If empyema develops more than 2 days after resection, the initial treatment includes administering broad-spectrum antibiotics, draining the space with close-tube drainage, and using flexible bronchoscopy to determine whether a bronchopleural fistula is present. If the patient is medically unstable, Eloesser flap should be performed to provide the best way to sterilize the space. If the patient is stable, treatment depends on whether bronchopleural fistula is present.

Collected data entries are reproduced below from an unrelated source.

(* ===== verification/Channel.v ===== *)
(** * Channel: two imsg endpoints and the socket between them

    A sending and a receiving [imsgbuf] (src/usr/src/lib/libutil/imsg.c)
    joined by a stream socket that carries bytes and descriptors, as a step
    relation.  The socket may accept any part of what sendmsg(2) offers,
    hand over any part of what it holds, and join adjacent records that
    carry no descriptor.  The theorems relate the messages composed on one
    side with the messages [imsg_get] returns on the other. *)
From stdpp Require Import base list strings relations.
From coqutil Require Import Byte.
From S2P Require Import Prelude ImsgBuffer Imsg.

(** A message as a client of the library sees it. *)
Record msg := mk_msg { g_hdr : imsg_hdr; g_data : list byte; g_fd : Z }.

Definition msg_of (m : imsg) : msg := mk_msg (im_hdr m) (im_data m) (im_fd m).

(** A record in flight: bytes, and the descriptor that arrives with the
    first of them. *)
Record segment := mk_seg { sg_fd : option Z; sg_bytes : list byte }.

Definition seg_fds (sg : segment) : list Z := from_option (λ fd, [fd]) [] (sg_fd sg).
Definition seg_cmsgs (sg : segment) : list cmsghdr :=
  map (mk_cmsg SOL_SOCKET SCM_RIGHTS) (seg_fds sg).

(** What the socket takes from a sender whose call is answered [r]. *)
Definition sendmsg_segments (mb : msgbuf) (r : sysret) : list segment :=
  if taken r =? 0 then []
  else [mk_seg (snd <$> sendmsg_fd mb) (Ztake (taken r) (stream mb))].

(** What is left of a record after [k] of its bytes have been received. *)
Definition seg_rest (k : Z) (sg : segment) : list segment :=
  if Zlen (sg_bytes sg) <=? k then [] else [mk_seg None (Zdrop k (sg_bytes sg))].

Record chan := mk_chan {
  ch_tx : imsgbuf;
  ch_txenv : cenv;
  ch_net : list segment;
  ch_rx : imsgbuf;
  ch_rxenv : cenv;
  ch_sent : list msg;
  ch_got : list msg;
}.

Inductive chan_step : chan → chan → Prop :=
| step_compose tx c tx' c' net rx crx sent got type peerid pid fd data datalen :
    0 ≤ datalen ≤ Zlen data → datalen < 2 ^ 16 →
    imsg_compose tx type peerid pid fd data datalen c = (Ok (1, tx'), c') →
    chan_step (mk_chan tx c net rx crx sent got)
      (mk_chan tx' c' net rx crx
         (sent ++ [mk_msg (compose_hdr tx type peerid pid fd datalen)
                     (Ztake datalen data) fd]) got)
| step_compose_fail tx c tx' c' net rx crx sent got type peerid pid fd data datalen :
    0 ≤ datalen ≤ Zlen data → datalen < 2 ^ 16 →
    imsg_compose tx type peerid pid fd data datalen c = (Ok (-1, tx'), c') →
    chan_step (mk_chan tx c net rx crx sent got) (mk_chan tx' c' net rx crx sent got)
| step_send tx c w' c' net rx crx sent got r z :
    sendmsg_answer (i_w tx) r →
    msgbuf_write r (i_w tx) c = (Ok (z, w'), c') →
    chan_step (mk_chan tx c net rx crx sent got)
      (mk_chan (set_w tx w') c' (net ++ sendmsg_segments (i_w tx) r) rx crx sent got)
| step_merge tx c n1 fd b1 b2 n2 rx crx sent got :
    chan_step (mk_chan tx c (n1 ++ mk_seg fd b1 :: mk_seg None b2 :: n2) rx crx sent got)
      (mk_chan tx c (n1 ++ mk_seg fd (b1 ++ b2) :: n2) rx crx sent got)
| step_recv tx c sg net rx crx rx' crx' sent got k z :
    0 < k ≤ Zlen (sg_bytes sg) → Zlen (i_r rx) + k ≤ IBUF_READ_SIZE →
    imsg_read (RecvOk (Ztake k (sg_bytes sg)) (seg_cmsgs sg)) rx crx = (Ok (z, rx'), crx') →
    0 < z →
    chan_step (mk_chan tx c (sg :: net) rx crx sent got)
      (mk_chan tx c (seg_rest k sg ++ net) rx' crx' sent got)
| step_get tx c net rx crx rx' crx' sent got n m :
    imsg_get rx crx = (Ok (n, rx', Some m), crx') →
    chan_step (mk_chan tx c net rx crx sent got)
      (mk_chan tx c net rx' crx' sent (got ++ [msg_of m])).

(** Both ends fresh from imsg_init, the socket empty. *)
Definition chan_init (fd1 pid1 fd2 pid2 : Z) (c1 c2 : cenv) : chan :=
  mk_chan (imsg_init fd1 pid1) c1 [] (imsg_init fd2 pid2) c2 [] [].

Definition reachable (s : chan) : Prop :=
  ∃ fd1 pid1 fd2 pid2 c1 c2, rtc chan_step (chan_init fd1 pid1 fd2 pid2 c1 c2) s.

(** ** The invariant *)

(** A message is a frame whose HASFD flag says whether it has a descriptor. *)
Definition msg_ok (m : msg) : Prop :=
  frame_ok (g_hdr m) (g_data m) ∧
  has_bits (h_flags (g_hdr m)) IMSGF_HASFD = negb (g_fd m =? -1).

Definition wire1 (m : msg) : list byte := frame (g_hdr m) (g_data m).
#[global] Arguments wire1 : simpl never.
Definition wire (ms : list msg) : list byte := concat (map wire1 ms).
Definition fd1 (m : msg) : list Z := if g_fd m =? -1 then [] else [g_fd m].
Definition msg_fds (ms : list msg) : list Z := concat (map fd1 ms).

(** How many descriptors the messages that begin within the first [n] bytes
    of the wire have. *)
Fixpoint need (ms : list msg) (n : Z) : Z :=
  match ms with
  | [] => 0
  | m :: ms =>
      if n <=? 0 then 0 else Zlen (fd1 m) + need ms (n - Zlen (wire1 m))
  end.

Definition net_bytes (net : list segment) : list byte := concat (map sg_bytes net).
Definition net_fds (net : list segment) : list Z := concat (map seg_fds net).

(** A queued buffer and the message in it: a buffer still owning its
    descriptor has not been touched. *)
Record carries (m : msg) (b : ibuf) : Prop := mk_carries {
  ca_buf : b_buf b = wire1 m;
  ca_live : ibuf_live b;
  ca_fd : b_fd b = g_fd m ∨ b_fd b = -1;
  ca_fresh : b_fd b ≠ -1 → b_rpos b = 0;
}.

Definition head_rpos (bs : list ibuf) : Z := from_option b_rpos 0 (head bs).
Definition tail_fresh (bs : list ibuf) : Prop := Forall (λ b, b_rpos b = 0) (tail bs).

(** Every byte received before the end of [n1] comes after its descriptors. *)
Definition timely (ms : list msg) (rx : imsgbuf) (net : list segment) : Prop :=
  ∀ n1 n2, net = n1 ++ n2 →
    need ms (Zlen (i_r rx) + Zlen (net_bytes n1)) ≤ Zlen (i_fds rx) + Zlen (net_fds n1).

Record chan_inv_at (s : chan) (u1 u2 : list msg) : Prop := mk_inv {
  inv_sent : ch_sent s = ch_got s ++ u1 ++ u2;
  inv_ok : Forall msg_ok (u1 ++ u2);
  inv_wf : msgbuf_wf (i_w (ch_tx s));
  inv_queue : Forall2 carries u2 (m_bufs (i_w (ch_tx s)));
  inv_fresh : tail_fresh (m_bufs (i_w (ch_tx s)));
  inv_split : Zlen (i_r (ch_rx s)) + Zlen (net_bytes (ch_net s)) =
              Zlen (wire u1) + head_rpos (m_bufs (i_w (ch_tx s)));
  inv_bytes : wire (u1 ++ u2) =
              i_r (ch_rx s) ++ net_bytes (ch_net s) ++ stream (i_w (ch_tx s));
  inv_fds : msg_fds (u1 ++ u2) =
            i_fds (ch_rx s) ++ net_fds (ch_net s) ++ fds (i_w (ch_tx s));
  inv_timely : timely (u1 ++ u2) (ch_rx s) (ch_net s);
  inv_net : Forall (λ sg, sg_bytes sg ≠ []) (ch_net s);
}.

Definition chan_inv (s : chan) : Prop := ∃ u1 u2, chan_inv_at s u1 u2.

(** ** Lemmas on the wire *)

Lemma wire_cons m ms : wire (m :: ms) = wire1 m ++ wire ms.
Proof. done. Qed.
Lemma wire_app ms ms' : wire (ms ++ ms') = wire ms ++ wire ms'.
Proof. unfold wire. by rewrite map_app, concat_app. Qed.
Lemma msg_fds_cons m ms : msg_fds (m :: ms) = fd1 m ++ msg_fds ms.
Proof. done. Qed.
Lemma msg_fds_app ms ms' : msg_fds (ms ++ ms') = msg_fds ms ++ msg_fds ms'.
Proof. unfold msg_fds. by rewrite map_app, concat_app. Qed.
Lemma net_bytes_cons sg net : net_bytes (sg :: net) = sg_bytes sg ++ net_bytes net.
Proof. done. Qed.
Lemma net_bytes_app n n' : net_bytes (n ++ n') = net_bytes n ++ net_bytes n'.
Proof. unfold net_bytes. by rewrite map_app, concat_app. Qed.
Lemma net_fds_cons sg net : net_fds (sg :: net) = seg_fds sg ++ net_fds net.
Proof. done. Qed.
Lemma net_fds_app n n' : net_fds (n ++ n') = net_fds n ++ net_fds n'.
Proof. unfold net_fds. by rewrite map_app, concat_app. Qed.
#[export] Hint Rewrite wire_cons wire_app msg_fds_cons msg_fds_app net_bytes_cons
  net_bytes_app net_fds_cons net_fds_app : clib.

Lemma msg_ok_len m : msg_ok m → IMSG_HEADER_SIZE ≤ Zlen (wire1 m) ≤ MAX_IMSGSIZE.
Proof.
  intros [Hok _]. unfold wire1. rewrite Zlen_frame by done. apply Hok.
Qed.

Lemma need_nonpos ms n : n ≤ 0 → need ms n = 0.
Proof. intros Hn. destruct ms; [done|]. simpl. by rewrite (proj2 (Z.leb_le n 0)). Qed.

Lemma need_app_wire u1 u2 k :
  Forall msg_ok u1 → 0 ≤ k →
  need (u1 ++ u2) (Zlen (wire u1) + k) = Zlen (msg_fds u1) + need u2 k.
Proof.
  intros Hok Hk. induction Hok as [|m u1 Hm Hok IH]; [done|].
  apply msg_ok_len in Hm. unfold IMSG_HEADER_SIZE in Hm. rewrite wire_cons, msg_fds_cons, !Zlen_app.
  pose proof (Zlen_nonneg (wire u1)). simpl.
  rewrite (proj2 (Z.leb_gt _ 0)) by lia.
  replace (_ - _) with (Zlen (wire u1) + k) by lia. rewrite IH. lia.
Qed.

If bronchopleural fistula is not present, a modified Clagett procedure, in which antibiotic solution is instilled and then drained to sterilize the fluid, can be performed.61 However, if bronchopleural fistula is present, the treatment will vary based on the operative side, the size of the fistula, the availability of suitable muscle flaps, and a number of other factors. This discussion is beyond the scope of this chapter but muscle flap coverage of the fistula, and vascularized tissue placement to fill the postresectional, or even a thoracoplasty.